Two consequences worth holding onto.

  • Position information is the third thing the model needs after tokens and embeddings. When a model card lists “tokenizer,” “embeddings,” and “position embeddings,” you now know exactly what that third item is doing and why it has to exist.
  • The position-embedding scheme is one of the few places a model’s architecture really matters at inference time. Most architectural choices (which attention variant, which normalization layer) are invisible to the user. Position embedding scheme can be visible: it is what determines whether a model can handle longer input sequences than it was trained on. If you have ever wondered why some models say “supports 128K context” and others top out at 4K, the position-embedding choice is a significant part of the answer.

Two mistakes worth naming.

Thinking the model “just figures out word order” because it is trained on text. It does not. Without an explicit position signal, the model genuinely cannot distinguish the cat sat on the mat from the mat sat on the cat. The position embedding is what makes word order a thing the model can see. Skip it and the model’s behavior degrades to bag-of-words level for any task where order matters.

Confusing “position embedding” with “token embedding.” Token embeddings encode what the token is (the meaning of cat versus dog). Position embeddings encode where the token sits (position 3 versus position 7). Both are vectors, both get added together, but they encode completely different information.

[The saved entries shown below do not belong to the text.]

(** The routine always returns, and its result comes from one of the four
    [update] branches. *)
Lemma extract_returns :
  exists r log,
    extract_text_with_fallback w image_bytes [] = (Returns r, log)
    /\ (Result.ocr_source r = "gemini" \/ Result.ocr_source r = "tesseract")
    /\ Result.notes r
       = (if PyFloat.lt (Result.confidence r) (1 # 2)
          then low_confidence_note else "").
Proof.
  run_extract. destruct (key_set w) eqn:K.
  - destruct (ocr_with_gemini_returns w image_bytes [] K) as [g G].
    rewrite G. simpl.
    destruct (ocr_with_tesseract_returns w image_bytes [CloudOCR]) as [t T].
    destruct (PyFloat.ge _ _).
    + simpl. do 2 eexists. split; [reflexivity|].
      destruct (PyFloat.lt _ _) eqn:E; simpl; rewrite ?E; auto.
    + destruct (PyStr.truthy _); rewrite T; [destruct (PyFloat.gt _ _)|];
        simpl; do 2 eexists; (split; [reflexivity|]);
        destruct (PyFloat.lt _ _) eqn:E; simpl; rewrite ?E; auto.
  - destruct (ocr_with_tesseract_returns w image_bytes []) as [t T].
    rewrite T. simpl. do 2 eexists. split; [reflexivity|].
    destruct (PyFloat.lt _ _) eqn:E; simpl; rewrite ?E; auto.
Qed.

End Arbitration.
(** X17.  When the prefix it installs has no line end in it,
    [update_cbor_prefix] is idempotent: run a second time it ends as
    the first run did and leaves the state the first run produced. *)
Theorem update_cbor_prefix_twice (ROOT_DIR makefile : string) (st : state) :
  Str.no_newline (CBOR_PREFIX ROOT_DIR) = true ->
  let once := update_cbor_prefix ROOT_DIR makefile st in
  update_cbor_prefix ROOT_DIR makefile once.2 = once.
Proof.
  intros Hp. cbv zeta. rewrite (update_cbor_prefix_eq ROOT_DIR makefile st).
  destruct (fs st !! makefile) as [text|] eqn:Hfile.
  - cbv zeta.
    set (all_lines := Str.splitlines_keepends (Str.universal_newlines false text)).
    assert (Hlines : file_lines (map (rewritten_line ROOT_DIR) all_lines)).
    { apply rewritten_file_lines; [exact Hp|].
      apply splitlines_file_lines, universal_newlines_no_cr. }
    destruct (snd (update_cbor_prefix_loop ROOT_DIR all_lines false)) eqn:Hwb.
    + rewrite update_cbor_prefix_eq. cbn [snd fs launched].
      rewrite lookup_insert_eq. cbv zeta.
      rewrite (universal_newlines_id _ (file_lines_no_cr _ Hlines)).
      rewrite (splitlines_join _ Hlines).
      rewrite map_map.
      rewrite (map_ext _ _ (rewritten_line_twice ROOT_DIR)).
      destruct (snd (update_cbor_prefix_loop ROOT_DIR
                       (map (rewritten_line ROOT_DIR) all_lines) false));
        [|reflexivity].
      now rewrite insert_insert_eq.
    + rewrite update_cbor_prefix_eq. cbn [snd]. rewrite Hfile. cbv zeta.
      fold all_lines. now rewrite Hwb.
  - rewrite update_cbor_prefix_eq. cbn [snd]. now rewrite Hfile.
Qed.

Lemma update_cbor_prefix_twice_on_makefile :
  update_cbor_prefix Scenario.ROOT "/tinycbor/Makefile"
    (update_cbor_prefix Scenario.ROOT "/tinycbor/Makefile"
       (Scenario.files [("/tinycbor/Makefile",
                         "prefix = /usr/local" +:+ NL +:+ "all: lib")])).2 =
  update_cbor_prefix Scenario.ROOT "/tinycbor/Makefile"
    (Scenario.files [("/tinycbor/Makefile",
                      "prefix = /usr/local" +:+ NL +:+ "all: lib")]).
Proof.
  apply (update_cbor_prefix_twice Scenario.ROOT "/tinycbor/Makefile"
           (Scenario.files [("/tinycbor/Makefile",
                             "prefix = /usr/local" +:+ NL +:+ "all: lib")])).
  reflexivity.
Defined.

(** X18.  [update_cbor_prefix] touches the makefile only: it launches
    nothing and every other file keeps its content.  Without the
    makefile it dies with [ENOENT] as exit code and changes nothing;
    with a makefile of characters below 128, under a root directory
    of such characters, it returns. *)
Theorem update_cbor_prefix_frame (ROOT_DIR makefile : string) (st : state) :
  launched (update_cbor_prefix ROOT_DIR makefile st).2 = launched st /\
  (forall other, other <> makefile ->
     fs (update_cbor_prefix ROOT_DIR makefile st).2 !! other = fs st !! other) /\
  (fs st !! makefile = None ->
   update_cbor_prefix ROOT_DIR makefile st =
   (Die ("not found: " +:+ makefile) ENOENT, st)) /\
  (forall text,
     fs st !! makefile = Some text ->
     ascii_text text = true ->
     ascii_text ROOT_DIR = true ->
     (update_cbor_prefix ROOT_DIR makefile st).1 = Ok tt).
Proof.
  rewrite update_cbor_prefix_eq.
  destruct (fs st !! makefile) as [text|] eqn:Hfile.
  - cbv zeta.
    destruct (snd (update_cbor_prefix_loop _ _ _)); cbn [fst snd fs launched].
    + split; [reflexivity|]. split; [|split; [discriminate | reflexivity]].
      intros other Hother. now rewrite lookup_insert_ne.
    + split; [reflexivity|]. split; [reflexivity|].
      split; [discriminate | reflexivity].
  - cbn [fst snd]. split; [reflexivity|]. split; [reflexivity|].
    split; [reflexivity | discriminate].
Qed.




(** ** [test_ast_extractor] *)

Lemma extractor_is_not_clang (dir : string) :
  String.eqb "clang" (Path.join dir "ast-extractor") = false.
Proof.
  apply String.eqb_neq. intros H. apply (f_equal String.length) in H.
  unfold Path.join in H. cbn [Str.startswith Ascii.eqb] in H. cbn in H.
  destruct (_ || _); rewrite !length_append in H; cbn in H; lia.
Qed.

Lemma launches_include_dirs (w : World) (counted : string) (st : state) :
  String.eqb "clang" counted = false ->
  launches counted (get_system_include_dirs w st).2 = launches counted st.
Proof.
  intros Hne. unfold get_system_include_dirs, get_cmd_or_die, run, popen.
  destruct (which w "clang"); unfold_m; cbn [fst snd]; [|reflexivity].
  destruct (decide _); cbn [snd]; rewrite launches_launch, Hne; lia.
Qed.

Lemma launches_extract_all (w : World) (ast_extr cc_db_path : string)
    (sys_incl_dirs : list string) (cc_db : list compile_cmd)
    (cbor_files : list string) (st st' : state) :
  map_m (extract_ast_from w ast_extr cc_db_path sys_incl_dirs) cc_db st =
  (Ok cbor_files, st') ->
  launches ast_extr st' = (launches ast_extr st + length cc_db)%nat /\
  Forall (fun c => is_Some (directory c) /\ is_Some (file c)) cc_db /\
  length cbor_files = length cc_db.
Proof.
  revert cbor_files st st'.
  induction cc_db as [|c cc_db IH]; intros cbor_files st st'.
  - intros [= <- <-]. cbn. repeat split; [lia | constructor].
  - cbn [map_m].
    destruct (extract_ast_from w ast_extr cc_db_path sys_incl_dirs c st)
      as [[p|?|?] st1] eqn:Hc;
      [rewrite (bind_ok _ _ _ _ _ Hc)
      |now rewrite (bind_die _ _ _ _ _ _ Hc)
      |now rewrite (bind_raise _ _ _ _ _ Hc)].
    destruct (map_m (extract_ast_from w ast_extr cc_db_path sys_incl_dirs) cc_db st1)
      as [[ps|?|?] st2] eqn:Hrest;
      [rewrite (bind_ok _ _ _ _ _ Hrest)
      |now rewrite (bind_die _ _ _ _ _ _ Hrest)
      |now rewrite (bind_raise _ _ _ _ _ Hrest)].
    intros [= <- <-]. destruct (IH ps st1 st2 Hrest) as (Hn & Hkeys & Hlen).
    destruct (directory c) as [dir|] eqn:Hdir;
      [|unfold extract_ast_from in Hc; now rewrite Hdir in Hc].
    destruct (file c) as [filename|] eqn:Hfile;
      [|unfold extract_ast_from in Hc; now rewrite Hdir, Hfile in Hc].
    rewrite (extract_ast_from_eq w _ _ _ _ dir filename st Hdir Hfile) in Hc.
    cbv zeta in Hc.
    destruct (fs st !! Path.join dir filename); [|discriminate].
    destruct (decide (retcode _ = 0));
      [|apply (f_equal fst) in Hc; now apply extract_ast_from_failed in Hc].
    destruct (fs _ !! (_ +:+ ".cbor")); [|discriminate].
    injection Hc as <- <-. rewrite launches_launch, String.eqb_refl in Hn.
    repeat split.
    + rewrite Hn. cbn [length]. lia.
    + constructor; [rewrite Hdir, Hfile; eauto | exact Hkeys].
    + cbn [length]. now rewrite Hlen.
Qed.

(** X20.  When the sanity test [test_ast_extractor] returns, the host
    is not macOS, the extractor binary exists, every entry of the
    database has the keys [directory] and [file], and the extractor
    was launched once for each entry of the database. *)
Theorem sanity_test_runs_every_entry (w : World) (ROOT_DIR : string)
    (platform cc_db_path : string) (cc_db : list compile_cmd) (st : state) :
  (test_ast_extractor w ROOT_DIR platform cc_db_path cc_db st).1 = Ok tt ->
  let ast_extr := Path.join (LLVM_BIN ROOT_DIR) "ast-extractor" in
  on_mac platform = false /\
  is_Some (fs st !! ast_extr) /\
  Forall (fun c => is_Some (directory c) /\ is_Some (file c)) cc_db /\
  launches ast_extr (test_ast_extractor w ROOT_DIR platform cc_db_path cc_db st).2 =
  (launches ast_extr st + length cc_db)%nat.
Proof.
  cbv zeta. unfold test_ast_extractor.
  destruct (on_mac platform) eqn:Hmac; cbn [negb]; [discriminate|].
  rewrite (bind_ok (assert true _) _ st st tt eq_refl).
  rewrite (bind_ok (isfile _) _ st st _ eq_refl).
  destruct (fs st !! Path.join (LLVM_BIN ROOT_DIR) "ast-extractor") as [bin|];
    cbn [negb]; [|discriminate].
  rewrite (bind_ok (ret tt) _ st st tt eq_refl).
  unfold get_cmd_or_die.
  destruct (which w _); [|discriminate].
  rewrite (bind_ok (ret _) _ st st _ eq_refl).
  pose proof (launches_include_dirs w _ st
                (extractor_is_not_clang (LLVM_BIN ROOT_DIR))) as Hdirs.
  destruct (get_system_include_dirs w st) as [[include_dirs|?|?] st1] eqn:Hinc;
    [rewrite (bind_ok _ _ _ _ _ Hinc)
    |now rewrite (bind_die _ _ _ _ _ _ Hinc)
    |now rewrite (bind_raise _ _ _ _ _ Hinc)].
  cbn [snd] in Hdirs.
  rewrite (bind_ok (isfile cc_db_path) _ st1 st1 _ eq_refl).
  destruct (fs st1 !! cc_db_path); cbn [negb]; [|discriminate].
  rewrite (bind_ok (ret tt) _ st1 st1 tt eq_refl).
  destruct (map_m (extract_ast_from w (Path.join (LLVM_BIN ROOT_DIR) "ast-extractor")
                     cc_db_path include_dirs) cc_db st1)
    as [[cbor_files|?|?] st2] eqn:Hall;
    [rewrite (bind_ok _ _ _ _ _ Hall)
    |now rewrite (bind_die _ _ _ _ _ _ Hall)
    |now rewrite (bind_raise _ _ _ _ _ Hall)].
  intros _. apply launches_extract_all in Hall as (Hn & Hkeys & _).
  unfold_m. cbn [snd]. rewrite Hn, Hdirs. eauto.
Qed.
Lemma parse_number_appendInt z rest :
  stops rest ->
  parse_number (appendInt z ++ rest) = Parsed (JNumber z 0) rest.
Proof.
  intros Hrest. unfold appendInt.
  pose proof (to_int_norm z) as Hnorm.
  pose proof (DecimalZ.of_to z) as Hz.
  destruct (Z.to_int z) as [u|u] eqn:Hd.
  - simpl in Hnorm. injection Hnorm as Hu.
    assert (Hnn : u <> Decimal.Nil) by (intros ->; discriminate Hu).
    assert (Hstr : NilZero.string_of_int (Decimal.Pos u) = NilEmpty.string_of_uint u)
      by (destruct u; try reflexivity; contradiction).
    assert (Hisi : NilZero.int_of_string (NilZero.string_of_int (Decimal.Pos u))
                   = Some (Decimal.Pos u)) by (apply NilZero.isi; congruence).
    rewrite Hstr in *. fold (digits u).
    rewrite <- Hz.
    apply (parse_number_spec false (digits u) rest (Decimal.Pos u)).
    + apply digits_nonnil. exact Hnn.
    + apply digits_all.
    + apply leading_zero_digits. destruct (unorm_fix u Hu) as [H0|[Hfix _]]; auto.
    + exact Hrest.
    + simpl app. unfold digits. rewrite string_of_list_ascii_of_string. exact Hisi.
  - assert (Hfix : Decimal.nzhead u = u /\ u <> Decimal.Nil).
    { simpl in Hnorm. destruct (Decimal.nzhead u) eqn:Hn; try discriminate;
        injection Hnorm as Hu; rewrite <- Hu; split; congruence. }
    destruct Hfix as [Hfix Hnn].
    assert (Hstr : list_ascii_of_string (NilZero.string_of_int (Decimal.Neg u))
                   = ["-"%char] ++ digits u)
      by (destruct u; try reflexivity; contradiction).
    assert (Hisi : NilZero.int_of_string (NilZero.string_of_int (Decimal.Neg u))
                   = Some (Decimal.Neg u)) by (apply NilZero.isi; congruence).
    rewrite Hstr, <- app_assoc, <- Hz.
    apply (parse_number_spec true (digits u) rest (Decimal.Neg u)).
    + apply digits_nonnil. exact Hnn.
    + apply digits_all.
    + apply leading_zero_digits. auto.
    + exact Hrest.
    + rewrite <- Hstr, string_of_list_ascii_of_string. exact Hisi.
Qed.
(** * w-elo: the Elo rating plugin (src/index.ts, src/utils.ts)

    A shallow embedding of the three commands of the plugin
    ([elo.register], [elo.check], [elo.update]) over the two tables it
    declares ([w-elo] and [w-elo-request]).

    Conventions of the embedding.
    - A JavaScript [number] is a real number ([R]): rounding, overflow and
      the special values of IEEE arithmetic are outside the model, and
      nothing is stated here that holds of the reals but not of the rounded
      values the code computes (exact cancellation of the two deltas, strict
      signs, strict bounds).  Real division agrees with the JavaScript
      operator only for a non-zero divisor, so the statements about the
      values of the deltas carry the hypothesis that [initialElo] is not
      zero.
    - A string is a [string] whose characters are code units below 256.
    - The database service is not part of the plugin: a table is the list
      of its rows in insertion order, a query returns the matching rows in
      that order, a row holds the numbers it was given, and no store
      operation fails other than a [create] on a key that is taken.
    - The writes that an action starts without awaiting them (the two
      [set]s and the [remove] of a confirmation, the [create] of a
      proposal) are taken to complete, in the order they are issued, before
      the next command is handled: commands run one after another. *)

From Stdlib Require Import Reals Lra Lia List String Ascii ZArith NArith Bool.
From Stdlib Require Import DecimalString.
Import ListNotations.

Local Open Scope string_scope.
Local Open Scope list_scope.
Local Open Scope R_scope.

(** ** Data model *)

(** [interface Config]. *)
Record Config : Type := mkConfig {
  initialElo : R;
  k : R
}.

(** The defaults of the [Config] schema. *)
Definition defaultConfig : Config := {| initialElo := 400; k := 32 |}.

(** [interface Elo]: a row of the table [w-elo], primary key [uid]. *)
Record Elo : Type := mkElo {
  uid : string;
  name : string;
  elo : R
}.

(** [const enum EloStatus { Lose = 0, Win = 1 }]. *)
Inductive EloStatus : Type := Lose | Win.

(** The number an [EloStatus] stands for in arithmetic. *)
Definition statusValue (s : EloStatus) : R :=
  match s with Lose => 0 | Win => 1 end.

(** [1 - status], used as an index into [elo-status.*]. *)
Definition flipStatus (s : EloStatus) : EloStatus :=
  match s with Lose => Win | Win => Lose end.

(** [interface EloRequest]: a row of [w-elo-request], primary key [rid],
    assigned by the store ([autoInc]). *)
Record EloRequest : Type := mkEloRequest {
  rid : N;
  src : string;
  dest : string;
  status : EloStatus;
  srcDeltaElo : R;
  destDeltaElo : R
}.

(** The two tables, and the counter behind [autoInc]. *)
Record Database : Type := mkDatabase {
  w_elo : list Elo;
  w_elo_request : list EloRequest;
  autoInc : N
}.

Definition emptyDatabase : Database :=
  {| w_elo := []; w_elo_request := []; autoInc := 1 |}.

(** ** utils.ts *)

(** [Math.round]: the nearest integer, halves upwards. *)
Definition Math_round (x : R) : Z := Int_part (x + / 2).

(** The decimal rendering of an integer in a template string: all its
    digits, which is what JavaScript prints for an integer of at most 2^53
    in absolute value (beyond, it prints the shortest digits that round
    back, and exponent form from 1e21 on). *)
Definition showZ (z : Z) : string := NilZero.string_of_int (Z.to_int z).

(** [showDeltaElo]. *)
Definition showDeltaElo (deltaElo : R) : string :=
  let sign := if Rlt_dec 0 deltaElo then "+" else "" in
  (sign ++ showZ (Math_round deltaElo))%string.

(** [showElo]. *)
Definition showElo (elo : R) : string := showZ (Math_round elo).

(** ** Strings *)

(** The white space of [String.prototype.trim] among the code units below
    256: TAB, LF, VT, FF, CR, SP and NBSP. *)
Definition isWhiteSpace (c : ascii) : bool :=
  let n := nat_of_ascii c in
  ((9 <=? n) && (n <=? 13) || (n =? 32) || (n =? 160))%nat.

Fixpoint trimStart (s : string) : string :=
  match s with
  | EmptyString => EmptyString
  | String c s' => if isWhiteSpace c then trimStart s' else s
  end.

Fixpoint trimEnd (s : string) : string :=
  match s with
  | EmptyString => EmptyString
  | String c s' =>
      match trimEnd s' with
      | EmptyString => if isWhiteSpace c then EmptyString else String c EmptyString
      | t => String c t
      end
  end.

(** [s.trim()]. *)
Definition trim (s : string) : string := trimEnd (trimStart s).

(** Truthiness of a string: only the empty string is falsy. *)
Definition truthy (s : string) : bool :=
  match s with EmptyString => false | _ => true end.

(** ** The database service

    The operations of [ctx.database] that the plugin calls, each as a
    function on the tables. *)

(** The messages of the plugin: the key given to [session.text] with its
    parameters.  [Rejected] is an action whose promise rejects. *)
Inductive Reply : Type :=
| elo_register_invalid_name
| elo_register_duplicate (name : string)
| elo_register_ok (name : string) (elo : R)
| elo_need_register
| elo_user_not_found (uid : string)
| elo_check (name : string) (elo : string)
| elo_update_accept_ok (selfName oppoName : string)
    (selfNewElo selfDeltaElo oppoNewElo oppoDeltaElo : string)
    (status : EloStatus)
| elo_update_request_duplicate (selfName oppoName : string)
| elo_update_request_ok (selfName oppoName : string) (status : EloStatus)
| Rejected.

(** An action reads and writes the database and yields a value. *)
Definition Action (A : Type) : Type := Database -> A * Database.

Definition ret {A : Type} (a : A) : Action A := fun db => (a, db).

Definition bind {A B : Type} (m : Action A) (f : A -> Action B) : Action B :=
  fun db => let (a, db') := m db in f a db'.

Declare Scope action_scope.
Delimit Scope action_scope with action.
Notation "x <- m ;; f" := (bind m (fun x => f))
  (at level 61, m at next level, right associativity) : action_scope.
Notation "m ;;; f" := (bind m (fun _ => f))
  (at level 61, right associativity) : action_scope.

(** Modelled from the spec: [getPlayer], the query [get('w-elo', uid)] by
    primary key; the rows found, none on a miss. *)
Definition getElo (id : string) : Action (list Elo) :=
  fun db => (filter (fun p => String.eqb (uid p) id) (w_elo db), db).

(** Modelled from the spec: [createPlayer], [create('w-elo', row)]; it
    fails, writing nothing, when the primary key is taken. *)
Definition createElo (row : Elo) : Action bool :=
  fun db =>
    if existsb (fun p => String.eqb (uid p) (uid row)) (w_elo db)
    then (false, db)
    else (true, {| w_elo := w_elo db ++ [row];
                   w_elo_request := w_elo_request db;
                   autoInc := autoInc db |}).

(** Modelled from the spec: [setPlayerRating], [set('w-elo', uid, { elo })];
    only the field [elo] of the rows with that key is overwritten.  The
    plugin calls it for keys it has just read; on an absent key no row
    matches and nothing is written. *)
Definition setRow (id : string) (newElo : R) (row : Elo) : Elo :=
  if String.eqb (uid row) id
  then {| uid := uid row; name := name row; elo := newElo |}
  else row.

Definition setElo (id : string) (newElo : R) : Action unit :=
  fun db =>
    (tt, {| w_elo := map (setRow id newElo) (w_elo db);
            w_elo_request := w_elo_request db;
            autoInc := autoInc db |}).

(** Modelled from the spec: [findChallenge],
    [get('w-elo-request', { src, dest })]; exact directed match. *)
Definition getRequest (s d : string) : Action (list EloRequest) :=
  fun db =>
    (filter (fun r => String.eqb (src r) s && String.eqb (dest r) d)
            (w_elo_request db), db).
Lemma physicsStep_touched (dt : Q) (s : GameState) :
  consistent s -> pegsOk s -> Forall hitNumbered (pegs s) ->
  touchedOk s -> unitDraws (rng s) ->
  touchedOk (physicsStep powQ sqrtQ dt s) /\
  draws (rng (physicsStep powQ sqrtQ dt s)) = draws (rng s).
Proof.
  intros (_ & _ & Hp & _) [Hnd _] Hhn Htouch Hg.
  destruct (physicsStep_fields dt s) as (x & y & Ehit & Erng & Epegs).
  destruct (scan_touch x y (poolRef s) (markedRef s) (pegsRef s)
              (mkScan (hitPegIdsRef s) [] None PosInf (rng s)) Hg
              ltac:(constructor)) as (Hd & Hups & _ & Hhit).
  cbv zeta in *. fold (scanPegs x y s) in Hd, Hups, Hhit.
  cbn [scanRng scanHit] in *.
  split; [|by rewrite Erng].
  intros p' Hp' Hid. rewrite Epegs in Hp'. rewrite Ehit in Hid.
  apply list_elem_of_fmap in Hp' as (p & -> & Hin).
  assert (Peg.id (updated (scanUpdates (scanPegs x y s)) p) = Peg.id p
          /\ Peg.removed (updated (scanUpdates (scanPegs x y s)) p)
             = Peg.removed p
          /\ (is_Some (Peg.num p) ->
              is_Some (Peg.num (updated (scanUpdates (scanPegs x y s)) p))))
    as (Eid & Erem & Enum).
  { destruct (updated_cases (scanUpdates (scanPegs x y s)) p)
      as [->|(_ & n & ->)]; cbn; auto. }
  rewrite Eid in Hid. rewrite Erem.
  destruct (Hhit _ Hid) as [Hold|(q & Hq & Hqid & Hr & Hc)].
  - destruct (Htouch p Hin Hold) as [Hr Hn]. auto.
  - assert (q = p) as ->.
    { rewrite Hp in Hq.
      apply list_elem_of_lookup in Hq as [j Hj].
      apply list_elem_of_lookup in Hin as [i Hi].
      assert (i = j) as <-; [|congruence].
      eapply NoDup_lookup; [exact Hnd | |].
      - rewrite list_lookup_fmap, Hi. reflexivity.
      - rewrite list_lookup_fmap, Hj. cbn. by rewrite Hqid. }
    split; [exact Hr|]. destruct Hc as [Hh|Hc].
    + rewrite Forall_forall in Hhn. by apply Enum, (Hhn p).
    + destruct (updated_some _ p Hups Hc) as [n ->]. by eexists.
Qed.

End Touched.

Lemma pegStep_hitNumbered (p p' : Peg) :
  pegStep p p' -> hitNumbered p -> hitNumbered p'.
Proof.
  intros [->|[->|(Hh & n & ->)]]; unfold hitNumbered; cbn; try done.
Qed.

Lemma fresh_hitNumbered (p : Peg) : fresh p -> hitNumbered p.
Proof. intros (_ & Hh & _) H. congruence. Qed.

Lemma touchedOk_empty (s : GameState) : hitPegIdsRef s = ∅ -> touchedOk s.
Proof. intros H p _. rewrite H. set_solver. Qed.

Lemma touchedOk_ext (s s' : GameState) :
  pegs s' = pegs s -> hitPegIdsRef s' = hitPegIdsRef s ->
  touchedOk s -> touchedOk s'.
Proof. unfold touchedOk. intros -> ->. done. Qed.

Lemma render_touched (s : GameState) :
  hitPegIdsRef (render s) = hitPegIdsRef s.
Proof. unfold render. destruct (dirty s); reflexivity. Qed.

Lemma render_draws (s : GameState) : rng (render s) = rng s.
Proof. unfold render. destruct (dirty s); reflexivity. Qed.

Section Rounds.

Variable powQ : Q -> Q -> Q.
Variable sqrtQ : Q -> Q.

Lemma cleanupStep_touched (s : GameState) :
  touchedOk s ->
  touchedOk (cleanupStep s).1 /\ rng (cleanupStep s).1 = rng s.
Proof.
  intros Hs. unfold cleanupStep. destruct (_ && _); [|done].
  destruct (cleanupPegs _ _) as [next hitNums].
  destruct (markNumbers_shape hitNums s) as (m & d & -> & _ & _). proj.
  split; [|reflexivity]. by apply touchedOk_empty.
Qed.

Lemma handleStart_touched (x01 : Q) (s : GameState) :
  pegs (handleStart x01 s) = pegs s /\
  hitPegIdsRef (handleStart x01 s) = hitPegIdsRef s /\
  rng (handleStart x01 s) = rng s.
Proof.
  unfold handleStart, positionBall, setIsPositioning. proj.
  destruct (_ || _); [done|].
  destruct (eqb _ _); proj; destruct (PBall.dropping _); proj; done.
Qed.

Lemma handleMove_touched (x01 : Q) (s : GameState) :
  pegs (handleMove x01 s) = pegs s /\
  hitPegIdsRef (handleMove x01 s) = hitPegIdsRef s /\
  rng (handleMove x01 s) = rng s.
Proof.
  unfold handleMove, positionBall. destruct (negb _); [done|].
  destruct (_ || _); [done|]. destruct (PBall.dropping _); proj; done.
Qed.

Lemma handleEnd_touched (s : GameState) :
  pegs (handleEnd s) = pegs s /\
  (hitPegIdsRef (handleEnd s) = hitPegIdsRef s \/
   hitPegIdsRef (handleEnd s) = ∅) /\
  draws (rng (handleEnd s)) = draws (rng s).
Proof.
  unfold handleEnd, setIsPositioning, setBallsLeft, Math_random. proj.
  destruct (negb _); [destruct (eqb _ _); proj; auto|].
  destruct (_ || _); [destruct (eqb _ _); proj; auto|].
  destruct (eqb _ _); proj; destruct (_ =? _)%Z; proj; auto.
Qed.

Lemma resetBoard_touched (s : GameState) :
  hitPegIdsRef (resetBoard s) = ∅ /\
  draws (rng (resetBoard s)) = draws (rng s) /\
  Forall fresh (pegs (resetBoard s)).
Proof.
  unfold resetBoard. pose proof (generatePegs_draws 30 (rng s)) as Hd.
  destruct (generatePegs_shape 30 (rng s)) as (_ & _ & Hall).
  destruct (generatePegs 30 (rng s)) as [newPegs g1]. proj.
  repeat split; try done. eapply Forall_impl; [exact Hall|]. by intros p [? _].
Qed.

  • Transformers process all tokens in parallel and lose the implicit position signal that older recurrent models had for free. Position information has to be added explicitly.
  • The original transformer paper proposed two schemes: learned (one trainable vector per position) and sinusoidal (a fixed sin/cos formula per position and dimension). Both add the position vector to the token embedding before the first layer.
  • Sinusoidal won the original choice for two reasons. It extrapolates to positions not seen during training, and the dot product of two sinusoidal embeddings depends on the relative distance between them by construction.
  • The story is not over. The original answer is in the textbooks; modern LLMs use a different scheme called RoPE that injects position into the attention computation. You will see it in a Phase 2 lesson once attention has been taught.

Transformers in parallel lose word order.
The 2017 paper added a position vector to each token before the first layer.
Sinusoidal embeddings extend to any length and encode relative distance for free.